How To Use Kegel Balls Most Effectively For Pelvic Floor Strength
This post will guide you through how to use ben wa balls or kegel balls for most effective strengthening and tightening your pelvic floor muscles.First of all, the most appropriate depth to insert the ball. Secondly, we'll talke about how actually to use your muscles to exercise with the love balls. Then also the best position to be in, whether it's lying sitting or standing, and then we’ll alert you to a couple of dangers to look out for when you're using these kegel balls.
So this is a kegel ball, also called exercise ball and ben wa ball. You'll usually find that it's a weighted ball , and there will be a retraction loop at the end of it. You'll find you can get cheap designs, but you often get what you pay for. Because the surfaces of some of the cheaper balls will erode, there will also be areas where bacteria can accumulate. So a good set of kegel balls are important things to look out for.
Alright, let's talk about how to use these love balls for the most effective strengthening and toning. First of all, you need to wash your hands and make sure that your love ball is clean and dry. We advise you to use a water-based lubricant with these balls. Using a silicone lubricant can break down the love ball's surface, so always use a water-based lubricant. Just put a couple of tiny drops on top of the ball, and then what you do for insertion is either lying down with both knees bent or one leg raised. For example, you can have one foot elevated over the bath. But the important thing is not to insert the ball too deeply.
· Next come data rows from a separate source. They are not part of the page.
Lemma edit_refines c w cols start z e : editing c (fst z ++ snd z) w cols start z →
  (∀ ch, e = Insert ch → ch ≠ 10) → refines_edit c w cols start z e.
Proof.
  destruct z as [l r]. intros Hed He. destruct e.
  - by apply insert_refines, He.
  - by apply backspace_refines.
  - by apply left_refines.
  - by apply right_refines.
Qed.

Definition is_key (e : Edit) : Prop := match e with Insert ch => ch ≠ 10 | _ => True end.

Lemma edits_refine es c w cols start z : editing c (fst z ++ snd z) w cols start z → Forall is_key es →
  let '(l, r) := fold_left zipper_edit es z in
  ∃ c' w', foldM edit (fst z ++ snd z, c) es = Ok (l ++ r, c') ∧ editing c' (l ++ r) w' cols start (l, r) ∧ kept w w'.
Proof.
  revert c w z. induction es as [|e es IH]; intros c w z Hed Hk; cbn [fold_left foldM].
  - destruct z as [l r]. by exists c, w.
  - apply Forall_cons in Hk as [He Hk]. pose proof (edit_refines c w cols start z e Hed) as Hr. unfold refines_edit in Hr.
    destruct (zipper_edit z e) as [l r] eqn:Hz.
    destruct Hr as (c1 & w1 & -> & Hed1 & Hh1); [intros ch ->; exact He|]. cbn [mbind outcome_bind].
    specialize (IH c1 w1 (l, r) Hed1 Hk). cbn [fst snd] in IH. destruct (fold_left zipper_edit es (l, r)) as [l' r'].
    destruct IH as (c' & w' & Hr' & Hed' & Hh'). exists c', w'. split; [exact Hr'|]. split; [done|by apply kept_trans with w1].
Qed.

(** ** Recall and completion *)

Definition press (s : str * Console) (k : Key) : outcome Empty_set (str * Console) :=
  let '(line, c) := s in
  match k with
  | EditKey e => edit (line, c) e
  | Up => arrow_up get_raster get_raster_width line c
  | Down => arrow_down get_raster get_raster_width line c
  | Tab => auto_complete get_raster get_raster_width line c
  end.

(** The commands of a history as they are recalled. *)
Definition recalls (history : list str) : list str := trim_start_matches PROMPT <$> command_history history.

(** The index of a position in the history. *)
Definition index_of (n pos : nat) : option Z := match pos with O => None | S _ => Some (Z.of_nat n - Z.of_nat pos) end.

(** The state of the editor: the line's zipper and the position in the history. *)
Record editor_state (hist : list str) (c : Console) (w : KWriter) (cols start : Z) (s : Zipper * nat) : Prop := {
  es_editing : editing c (fst (fst s) ++ snd (fst s)) w cols start (fst s);
  es_history : history w = hist;
  es_pos : (snd s ≤ length (recalls hist))%nat;
  es_index : history_index w = index_of (length (recalls hist)) (snd s);
}.

Lemma trim_suffix p s fuel : ∃ q, s = q ++ trim_start_fuel fuel p s.
Proof.
  revert s. induction fuel as [|fuel IH]; intros s; cbn; [by exists []|].
  destruct (strip_prefix p s) as [s'|] eqn:Hp; [|by exists []]. apply strip_prefix_Some in Hp as ->.
  destruct (IH s') as (q & Hq). exists (p ++ q). by rewrite <- app_assoc, <- Hq.
Qed.

(** A history that fits in memory and whose commands fit in the editor. *)
Definition history_ok (hist : list str) : Prop :=
  Z.of_nat (length hist) < 2 ^ 60 ∧
  Forall (λ l, Forall (λ ch, ch ≠ 10) l ∧ chars_count l ≤ MAX_INPUT_CHARS) (recalls hist).

Lemma recalls_length hist : (length (recalls hist) ≤ length hist)%nat.
Proof. unfold recalls, command_history. rewrite length_fmap. apply filter_length_le. Qed.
So when you insert the ball, you should have three to five centimeters or one to two inches of space. That's how high the geisha ball should sit inside, that's the sort of a depth. If you insert the ball too high, your pelvic floor muscles are down here they'll be trying to lift and having no effect. So this pleasure ball doesn't insert like a tampon, it inserts much lower down. Actually more like that the muscles can lift and lower the pleasure ball when you do that with your kegel exercises. Sometimes you'll see some instructions say, to put the ball in, insert it and hope for the best. That isn't going to work. In fact, there's some dangers associated with doing that. So we've talked about the kegel balls sitting just inside, three to five centimeters or one to two inches. If you put your finger in, that's depth, and you should be touching the bottom of it there.
The second mistake is to put the ben wa balls in and just walk around with it. You need to exercise the same way you'd be in the gym with your active lifting and lowering pelvic floor exercises. If you're using them for strengthening, you've got the kege balls inserted, and the idea is to actually use your muscles doing your lift and squeeze contraction and lowering down. Using your pelvic floor muscles with the love ball inserted, so it acts like a weight. You lift contract, squeeze and lift slowly, and lower the ball or the cone down slowly. Now the idea is gradually over time, some of these have increased weights. So you increase the weight as your muscles get stronger, and you can also increase the number of repetitions or exercises you do as your muscles get stronger.
So you've got two key things that we've talked about. First of all is the very important insertion depth. Second, the way you use your muscles with the exercises is vital. Not just putting the ball in,and hoping for the best won't work.
Now, the best position is if you're starting and your muscles aren't particularly strong you might like to try the exercises lying down. So in that lying down position, you're not lifting against gravity, and you might be able to use your muscles by lifting and squeezing. If you just touch the retraction loop, you'll notice that it moves inside and back as you contract, and very importantly as you relax. So it's important to contract and then relax the muscles as well. If you're more after strength gains, use the love balls upright standing, so that then you have to lift, because remember your pelvic floor muscles sit at the base of your pelvis like that, so the muscles are having to lift and lower against gravity, and again. you do your repetitions the same as you'd be doing exercises in the gym. So you'd be lifting one and down and two and down for your biceps muscles. It's the same principle for lifting and lowering your pelvic floor muscles.
Last but not least, let's talk about two of the dangers associated or potentially associated with using the balls. The first is over contracting and not relaxing. If you do too much of these tightening exercises, the pelvic floor muscles can become too tight, and they won't be able to relax the way they should. So it's really important that you don't overdo it. You do your three sets of eight to ten exercises. But you're lifting, and then you're relaxing at the same time.
The second thing is not to leave the kegel balls inside. Suppose you imagine walking around with a weight. If I was carrying a heavyweight around all day my shoulder is going to get tired. If you've got a love ball inserted, and your muscles aren't working, the muscles are going to get very tired, and they're probably going to weaken and stretch. So if you're using a heavy weight,don't insert it and hope for the best. You're likely to stretch and damage your pelvic floor muscles. It’s much better to use the short term for your exercises, lifting and lowering, then relax your pelvic floor and take the weight out by pulling down gently on the retraction loop. Then you wash the ball in warm soapy water, wash your hands, dry it thoroughly and store it.
We've talked about the correct insertion depth, how to insert the balls, we've also talked about the correct way to exercise and we talked about positions, the benefits of lying down versus standing up for your exercises. So we hope that we have gave you some perfect ideas on how to do kegel ball exercises.